Look through the data that follows and work out how many lines contain the string "destruct". Nothing but that number should be given.
Provided entries: Begin
Lemma file_references_counted_witness :
  exists k, @sys_dup RefExample.no_pages RefExample.before = Ret 1 k /\ refs_ok (fun _ => 0) k /\ f_ref (ftab k 0) = 2.
Proof.
  destruct (@file_references_counted RefExample.no_pages PipeExample.flat RefExample.no_strings
    (fun _ => None) (fun _ => None) (fun _ _ => ret 0) 0 0 0 0 0 0 0 0 0
    ltac:(done) ltac:(done) ltac:(intros; apply quiet_ret) [] []) as [D _].
  assert (E : exists k, @sys_dup RefExample.no_pages RefExample.before = Ret 1 k /\ f_ref (ftab k 0) = 2)
    by (eexists; split; vm_compute; reflexivity).
  destruct E as (k & E & E2). exists k. split; [exact E|]. split; [|exact E2].
  specialize (D (fun _ => 0) RefExample.before before_ok). unfold wp in D. rewrite E in D. exact D.
Defined.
Provided entries: End
• _Answer for the task_: 2